Many people stick around in their jobs long past their sell-by date. If you are a manager of such a person, it’s a nightmare. It isn’t easy to get your spark back, and sometimes, there is no way it can come back. When an employee is in this boat, you have no choice —they have to go, of their own volition ideally, but sometimes, against their will. It is really unpleasant, and the best thing you can do is help them find a way to do something they like that is within their capacities. It can happen. Sometimes, people say the best thing that ever happened was losing a job.
Finally, companies go through the same thing. There was a time when a Blackberry was vital in finance. Now, Blackberry is trying to find a way to stay in business. Apple and Samsung are the top of the field these days. Sometimes selling out or winding it up is the best you can do.
Apple, however, gives you a reason to hope. Sure, it’s THE tech company now. But back in the 1990s, it was losing market share to Microsoft at the speed of sound, and in 1996, an article in Time magazine called it “the worst managed company in the world.” Steve Jobs, who had left the company, returned to run it in 1997. New leadership (or old leadership if you prefer) put the company back on the path to success.
What it comes down to is this: Sometimes, you don’t succeed as you hoped, and you have to ask yourself if a different path is what life has in store for you. What’s scary is that there doesn’t seem to be a right or wrong answer until it’s too late to undo a mistake.
At times like that, I, Benjamin Wey, like to remind myself that “the measure of a man is not how often he is knocked down, but how quickly he gets up.”

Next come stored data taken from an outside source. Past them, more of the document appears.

Definition scene_cv (files : string -> option Scene) : OpenCV := {|
  Image := Scene;
  Matrix := Rect * Rect;
  imread := files;
  shape := fun s => (sc_rows s, sc_cols s);
  resize := fun s size => mkScene (snd size) (fst size) (sc_curves s);
  cvtColor_BGR2GRAY := fun s => s;
  GaussianBlur := fun s _ _ => s;
  Canny := fun s _ _ => s;
  dilate := fun s _ _ => s;
  erode := fun s _ _ => s;
  findContours_LIST_SIMPLE := sc_curves;
  contourArea := scene_area;
  arcLength := scene_perimeter;
  approxPolyDP := fun c _ _ => c;
  getPerspectiveTransform := fun src dst => (src, dst);
  warpPerspective := fun s _ size => mkScene (snd size) (fst size) [];
  adaptiveThreshold_GAUSSIAN_BINARY := fun s _ _ _ => s
|}.

(** A 1000 x 800 photograph of a sheet, with a larger L-shaped shadow and
    a small L-shaped speck. *)
Definition sheet : Contour := [(50, 40); (250, 40); (250, 340); (50, 340)]%Z.
Definition shadow : Contour :=
  [(0, 0); (399, 0); (399, 250); (200, 250); (200, 499); (0, 499)]%Z.
Definition speck : Contour :=
  [(10, 10); (30, 10); (30, 20); (20, 20); (20, 30); (10, 30)]%Z.

Definition photo : Scene := mkScene 1000 800 [speck; sheet; shadow].

(** A uniformly coloured picture: no edges, so no curves. *)
Definition blank : Scene := mkScene 1000 800 [].

(** Shadow and speck without a sheet. *)
Definition clutter : Scene := mkScene 1000 800 [speck; shadow].

Definition files (path : string) : option Scene :=
  if String.eqb path "sample_images/dollar_bill.JPG" then Some photo
  else if String.eqb path "blank.png" then Some blank
  else if String.eqb path "clutter.png" then Some clutter
  else None.

(** Another directory, with the cluttered picture under the sample's name. *)
Definition files_clutter (path : string) : option Scene :=
  if String.eqb path "sample_images/dollar_bill.JPG" then Some clutter
  else None.

(** ** Contours for the examples *)

(** A sheet of 25 by 50 pixels in the working copy. *)
Definition small_sheet : Contour := [(10, 40); (35, 40); (35, 90); (10, 90)]%Z.

(** A sheet standing on a corner: in pixels, its left and top corner have
    the same [x + y]. *)
Definition tilted_sheet : Contour := [(100, 1); (250, 151); (150, 251); (0, 101)]%Z.

(** A receipt of 80 by 600, tilted by about 5 degrees, traced from its
    top-left corner. *)
Definition receipt : list Point := [(52, 0); (132, 7); (80, 605); (0, 598)].

(** A photograph of 480 rows and 640 columns showing the small sheet. *)
Definition vga : Scene := mkScene 480 640 [speck; small_sheet].

Definition files_vga (path : string) : option Scene :=
  if String.eqb path "sample_images/dollar_bill.JPG" then Some vga
  else None.

(** ** Predicates of the statements *)

(** [k] is the integer part of the square root of [v]. *)
Definition is_floor_sqrt (k : Z) (v : Q) : Prop :=
  (0 <= k)%Z /\ inject_Z k ^ 2 <= v /\ v < (inject_Z k + 1) ^ 2.

(** [p] is within [eps] of [c], in each coordinate. *)
Definition near (eps : Q) (p c : Point) : Prop :=
  fst c - eps <= fst p /\ fst p <= fst c + eps /\
  snd c - eps <= snd p /\ snd p <= snd c + eps.

(** Four points that are, in some order, within [eps] of the four corners
    of an axis-parallel rectangle whose sides are longer than [4 * eps]:
    a quadrilateral that is an axis-aligned rectangle up to a perturbation
    small against its sides. *)
Definition roughly_axis_aligned (pts : list Point) : Prop :=
  exists (x0 y0 x1 y1 eps : Q) (a b c d : Point),
    Permutation pts [a; b; c; d] /\
    0 <= eps /\ 4 * eps < x1 - x0 /\ 4 * eps < y1 - y0 /\
    near eps a (x0, y0) /\ near eps b (x1, y0) /\
    near eps c (x1, y1) /\ near eps d (x0, y1).

(** [x + y] and [x - y] of a point. *)
Definition psum (p : Point) : Q := fst p + snd p.
Definition pdiff (p : Point) : Q := fst p - snd p.

(** ** IEEE 754 rounding *)

(** A binary format: the number of significant bits and the exponent of
    the least positive (subnormal) number. *)
Record Format : Type := mkFormat { prec : Z; emin : Z }.

Definition binary64 : Format := mkFormat 53 (-1074).
Definition binary32 : Format := mkFormat 24 (-149).

Definition pow2 (e : Z) : Q := 2 ^ e.

(** The integer part of the binary logarithm of [a > 0]. *)
Definition ilog2 (a : Q) : Z :=
  let e0 := (Z.log2 (Qnum a) - Z.log2 (Zpos (Qden a)))%Z in
  if Qle_bool (pow2 e0) a then e0 else (e0 - 1)%Z.

(** The nearest integer, ties to the even one; also Python's [round]. *)
Definition rne (m : Q) : Z :=
  let f := Qfloor m in
  match Qcompare (m - inject_Z f) (1 # 2) with
  | Lt => f
  | Gt => (f + 1)%Z
  | Eq => if Z.even f then f else (f + 1)%Z
  end.

(** [rnd f q]: the float of format [f] nearest to [q], ties to even.  The
    unit in the last place is [2^u], where [u] is [prec f - 1] below the
    exponent of [q], and not below [emin f]. *)
Definition rnd (f : Format) (q : Q) : Q :=
  if Qeq_bool q 0 then 0
  else
    let a := Qabs q in
    let u := Z.max (ilog2 a - prec f + 1) (emin f) in
    let m := rne (a / pow2 u) in
    Qred ((if Qle_bool 0 q then 1 else -1) * (inject_Z m * pow2 u)).

(** [fsqrt f v]: the float of format [f] nearest to the square root of
    [v >= 0].  With [M = v / 4^u] the root is [sqrt M] units in the last
    place; [k] is its integer part, and [sqrt M] is compared with
    [k + 1/2] through the squares. *)
Definition fsqrt (f : Format) (v : Q) : Q :=
  if Qle_bool v 0 then 0
  else
    let u := Z.max (ilog2 v / 2 - prec f + 1) (emin f) in
    let M := v / pow2 (2 * u) in
    let k := Z.sqrt (Qfloor M) in
    let half := inject_Z (k * k + k) + (1 # 4) in
    let m := match Qcompare M half with
             | Lt => k
             | Gt => (k + 1)%Z
             | Eq => if Z.even k then k else (k + 1)%Z
             end in
    Qred (inject_Z m * pow2 u).

(** Half a unit in the last place of [q], from above. *)
Definition rnd_err (f : Format) (q : Q) : Q :=
  Qabs q * pow2 (- prec f) + pow2 (emin f - 1).

(** ** The notebook as NumPy computes it *)

Module Np.

(** Arithmetic on [float64] arrays and Python floats, and the conversion
    to [float32]. *)
Definition f64 : Q -> Q := rnd binary64.
Definition f32 : Q -> Q := rnd binary32.

(** One entry of [pts.sum(axis=1)] and of [np.diff(pts, axis=1)] on a
    [float64] array: [x + y] and [y - x], rounded. *)
Definition fsum (p : Point) : Q := f64 (fst p + snd p).
Definition fdiff (p : Point) : Q := f64 (snd p - fst p).

Definition sum_axis1 (pts : list Point) : list Q := map fsum pts.
Definition diff_axis1 (pts : list Point) : list Q := map fdiff pts.

(** Storing a row into [rect], whose dtype is [float32]. *)
Definition astype_float32 (p : Point) : Point := (f32 (fst p), f32 (snd p)).

(** [order_points(pts)] for a [float64] array [pts]: the sums and
    differences are rounded to [float64], the selected rows to [float32].
    [None] is the [ValueError] of [np.argmin] on an empty array. *)
Definition order_points (pts : list Point) : option Rect :=
  match pts with
  | [] => None
  | _ :: _ =>
      let s := sum_axis1 pts in
      let diff := diff_axis1 pts in
      Some {| rect0 := astype_float32 (nth (argmin s) pts origin);
              rect2 := astype_float32 (nth (argmax s) pts origin);
              rect1 := astype_float32 (nth (argmin diff) pts origin);
              rect3 := astype_float32 (nth (argmax diff) pts origin) |}
  end.

(** The square of a float, rounded once. *)
Definition rounded_square (f : Format) (x : Q) : Q := rnd f (x * x).

Section Scalars.

(** The format of arithmetic on a [float32] scalar and a Python [int], as
    in [(br[0] - bl[0]) ** 2]: [float32] under the promotion rules of
    NumPy 2, [float64] under the older ones.  The statements hold for
    either. *)
Variable scalar : Format.

(** [d ** 2] for a [float32] scalar [d], as the power function of the C
    library computes it in the scalar format.  The statements hold for
    every such function; the examples take [rounded_square scalar]. *)
Variable square : Q -> Q.

(** [np.sqrt(((a[0] - b[0]) ** 2) + ((a[1] - b[1]) ** 2))] for rows [a],
    [b] of [rect]: the differences are [float32]. *)
Definition distance (a b : Point) : Q :=
  let dx := f32 (fst a - fst b) in
  let dy := f32 (snd a - snd b) in
  fsqrt scalar (rnd scalar (square dx + square dy)).

Definition dest_size (rect : Rect) : Z * Z :=
  let '(tl, tr, br, bl) := (rect0 rect, rect1 rect, rect2 rect, rect3 rect) in
  let widthA := distance br bl in
  let widthB := distance tr tl in
  let maxWidth := Z.max (py_int widthA) (py_int widthB) in
  let heightA := distance tr br in
  let heightB := distance tl bl in
  let maxHeight := Z.max (py_int heightA) (py_int heightB) in
  (maxWidth, maxHeight).

(** The destination size with [round] in the place of [int], as the
    specification words it; to be compared with [dest_size]. *)
Definition spec_dest_size (rect : Rect) : Z * Z :=
  let '(tl, tr, br, bl) := (rect0 rect, rect1 rect, rect2 rect, rect3 rect) in
  (Z.max (rne (distance br bl)) (rne (distance tr tl)),
   Z.max (rne (distance tr br)) (rne (distance tl bl))).
(** * hono-linebot-middleware: signature verification and interception policy

    A shallow embedding of [src/index.ts]:
    [importKeyFromChannelSecret], [validateSignature] and [lineBotMiddleware],
    together with a model of the platform primitives they call
    ([TextEncoder], [atob] behind hono's [decodeBase64], and
    [crypto.subtle.importKey] / [crypto.subtle.verify] for HMAC with SHA-256).

    Conventions.
    - A JavaScript string is represented by the bytes of its UTF-8 encoding,
      as a Rocq [string]; [TextEncoder.encode] is then the list of these
      bytes.  ASCII characters are one code unit and one byte on both sides,
      so [atob], which rejects every non-ASCII code unit, behaves the same on
      the representation.
    - A [Uint8Array] / [ArrayBuffer] is a [list byte].
    - [async] functions are run to completion: a promise is represented by
      its settlement, [Ok v] (fulfilled) or [Throw e] (rejected). *)

From Stdlib Require Import List NArith ZArith Lia ZifyNat Bool.
From Stdlib.Strings Require Import Ascii String Byte.
Import ListNotations.

Local Open Scope N_scope.

(** ** Bytes *)

Definition byte_of_N (n : N) : byte :=
  match Byte.of_N (n mod 256) with
  | Some b => b
  | None => x00
  end.

Definition bytes_of_string (s : string) : list byte := list_byte_of_string s.

Definition bytes_eqb (xs ys : list byte) : bool :=
  if list_eq_dec Byte.byte_eq_dec xs ys then true else false.

(** ** SHA-256 (FIPS 180-4) on 32-bit words carried by [N] *)

Module SHA256.

Definition mask32 : N := 0xFFFFFFFF.
Definition wrap (x : N) : N := N.land x mask32.
Definition add32 (x y : N) : N := wrap (x + y).
Definition rotr (n x : N) : N :=
  N.lor (N.shiftr x n) (wrap (N.shiftl x (32 - n))).
Definition not32 (x : N) : N := N.lxor x mask32.

Definition ch (x y z : N) := N.lxor (N.land x y) (N.land (not32 x) z).
Definition maj (x y z : N) :=
  N.lxor (N.lxor (N.land x y) (N.land x z)) (N.land y z).
Definition bsig0 x := N.lxor (N.lxor (rotr 2 x) (rotr 13 x)) (rotr 22 x).
Definition bsig1 x := N.lxor (N.lxor (rotr 6 x) (rotr 11 x)) (rotr 25 x).
Definition ssig0 x := N.lxor (N.lxor (rotr 7 x) (rotr 18 x)) (N.shiftr x 3).
Definition ssig1 x := N.lxor (N.lxor (rotr 17 x) (rotr 19 x)) (N.shiftr x 10).

Definition round_constants : list N :=
  [0x428A2F98; 0x71374491; 0xB5C0FBCF; 0xE9B5DBA5;
   0x3956C25B; 0x59F111F1; 0x923F82A4; 0xAB1C5ED5;
   0xD807AA98; 0x12835B01; 0x243185BE; 0x550C7DC3;
   0x72BE5D74; 0x80DEB1FE; 0x9BDC06A7; 0xC19BF174;
   0xE49B69C1; 0xEFBE4786; 0x0FC19DC6; 0x240CA1CC;
   0x2DE92C6F; 0x4A7484AA; 0x5CB0A9DC; 0x76F988DA;
   0x983E5152; 0xA831C66D; 0xB00327C8; 0xBF597FC7;
   0xC6E00BF3; 0xD5A79147; 0x06CA6351; 0x14292967;
   0x27B70A85; 0x2E1B2138; 0x4D2C6DFC; 0x53380D13;
   0x650A7354; 0x766A0ABB; 0x81C2C92E; 0x92722C85;
   0xA2BFE8A1; 0xA81A664B; 0xC24B8B70; 0xC76C51A3;
   0xD192E819; 0xD6990624; 0xF40E3585; 0x106AA070;
   0x19A4C116; 0x1E376C08; 0x2748774C; 0x34B0BCB5;
   0x391C0CB3; 0x4ED8AA4A; 0x5B9CCA4F; 0x682E6FF3;
   0x748F82EE; 0x78A5636F; 0x84C87814; 0x8CC70208;
   0x90BEFFFA; 0xA4506CEB; 0xBEF9A3F7; 0xC67178F2].

(** The eight working variables, also used for the running hash value. *)
Record regs := Regs { ra : N; rb : N; rc : N; rd : N;
                      re : N; rf : N; rg : N; rh : N }.

Definition initial_hash : regs :=
  Regs 0x6A09E667 0xBB67AE85 0x3C6EF372 0xA54FF53A
       0x510E527F 0x9B05688C 0x1F83D9AB 0x5BE0CD19.

(** Padding: a 1 bit, zero bits up to 56 mod 64 bytes, then the bit
    length on 64 bits, big endian. *)
Definition be_bytes (width : nat) (x : N) : list N :=
  map (fun i => N.land (N.shiftr x (8 * N.of_nat i)) 0xFF)
      (rev (seq 0 width)).

Definition pad (msg : list N) : list N :=
  let len := N.of_nat (List.length msg) in
  let zeros := (64 - (len + 9) mod 64) mod 64 in
  msg ++ [0x80] ++ repeat 0 (N.to_nat zeros) ++ be_bytes 8 (8 * len).

Fixpoint be_word (bs : list N) (acc : N) : N :=
  match bs with
  | [] => acc
  | b :: bs' => be_word bs' (N.lor (N.shiftl acc 8) b)
  end.

(** The sixteen words of a 64-byte block. *)
Fixpoint words (n : nat) (bs : list N) : list N :=
  match n with
  | O => []
  | S n' => be_word (firstn 4 bs) 0 :: words n' (skipn 4 bs)
  end.

Fixpoint blocks (n : nat) (bs : list N) : list (list N) :=
  match n with
  | O => []
  | S n' => words 16 (firstn 64 bs) :: blocks n' (skipn 64 bs)
  end.

(** Message schedule, most recent word first. *)
Fixpoint extend (n : nat) (wrev : list N) : list N :=
  match n with
  | O => wrev
  | S n' =>
      let w := add32 (add32 (ssig1 (nth 1 wrev 0)) (nth 6 wrev 0))
                     (add32 (ssig0 (nth 14 wrev 0)) (nth 15 wrev 0)) in
      extend n' (w :: wrev)
  end.

Definition schedule (block : list N) : list N :=
  rev (extend 48 (rev block)).

Definition round (r : regs) (kw : N * N) : regs :=
  let (k, w) := kw in
  let t1 := add32 (add32 (add32 (rh r) (bsig1 (re r)))
                         (add32 (ch (re r) (rf r) (rg r)) k)) w in
  let t2 := add32 (bsig0 (ra r)) (maj (ra r) (rb r) (rc r)) in
  Regs (add32 t1 t2) (ra r) (rb r) (rc r)
       (add32 (rd r) t1) (re r) (rf r) (rg r).

Definition compress (h : regs) (block : list N) : regs :=
  let r := fold_left round (combine round_constants (schedule block)) h in
  Regs (add32 (ra h) (ra r)) (add32 (rb h) (rb r))
       (add32 (rc h) (rc r)) (add32 (rd h) (rd r))
       (add32 (re h) (re r)) (add32 (rf h) (rf r))
       (add32 (rg h) (rg r)) (add32 (rh h) (rh r)).

Definition regs_words (r : regs) : list N :=
  [ra r; rb r; rc r; rd r; re r; rf r; rg r; rh r].

Definition digest (msg : list byte) : list byte :=
  let padded := pad (map Byte.to_N msg) in
  let h := fold_left compress
             (blocks (Nat.div (List.length padded) 64) padded) initial_hash in
  map byte_of_N (flat_map (be_bytes 4) (regs_words h)).

End SHA256.

(** ** HMAC (FIPS 198-1) with SHA-256 *)

Module HMAC.

Definition block_size : nat := 64.

Definition xor_with (c : N) (bs : list byte) : list byte :=
  map (fun b => byte_of_N (N.lxor (Byte.to_N b) c)) bs.

Definition block_key (key : list byte) : list byte :=
  let k := if Nat.ltb block_size (List.length key) then SHA256.digest key else key in
  k ++ repeat x00 (block_size - List.length k).

Definition mac (key msg : list byte) : list byte :=
  let k0 := block_key key in
  SHA256.digest (xor_with 0x5C k0 ++ SHA256.digest (xor_with 0x36 k0 ++ msg)).

End HMAC.

Definition hex_digit (n : N) : ascii :=
  ascii_of_N (if n <? 10 then 48 + n else 87 + n).

Fixpoint hex_of_bytes (bs : list byte) : string :=
  match bs with
  | [] => EmptyString
  | b :: bs' =>
      String (hex_digit (Byte.to_N b / 16))
        (String (hex_digit (Byte.to_N b mod 16)) (hex_of_bytes bs'))
  end.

ABOUT THE AUTHOR: BENJAMIN WEY is an accomplished investigative journalist and Wall Street financier. Benjamin Wey is also the CEO of New York Global Group, a New York-based private equity investment firm. Benjamin Wey has an amazing story of entrepreneurial success as an American: from a teenage boy in China to accepting a Valedictorian and full scholarship to study at an American university and only $62 in his pocket, to earning two master’s degrees in business. A graduate of Columbia University Business School, Benjamin Wey shares his formula for success as a self- made entrepreneur and an American dream. Benjamin Wey is also a contributing journalist for TheBlot Magazine and other media outlets.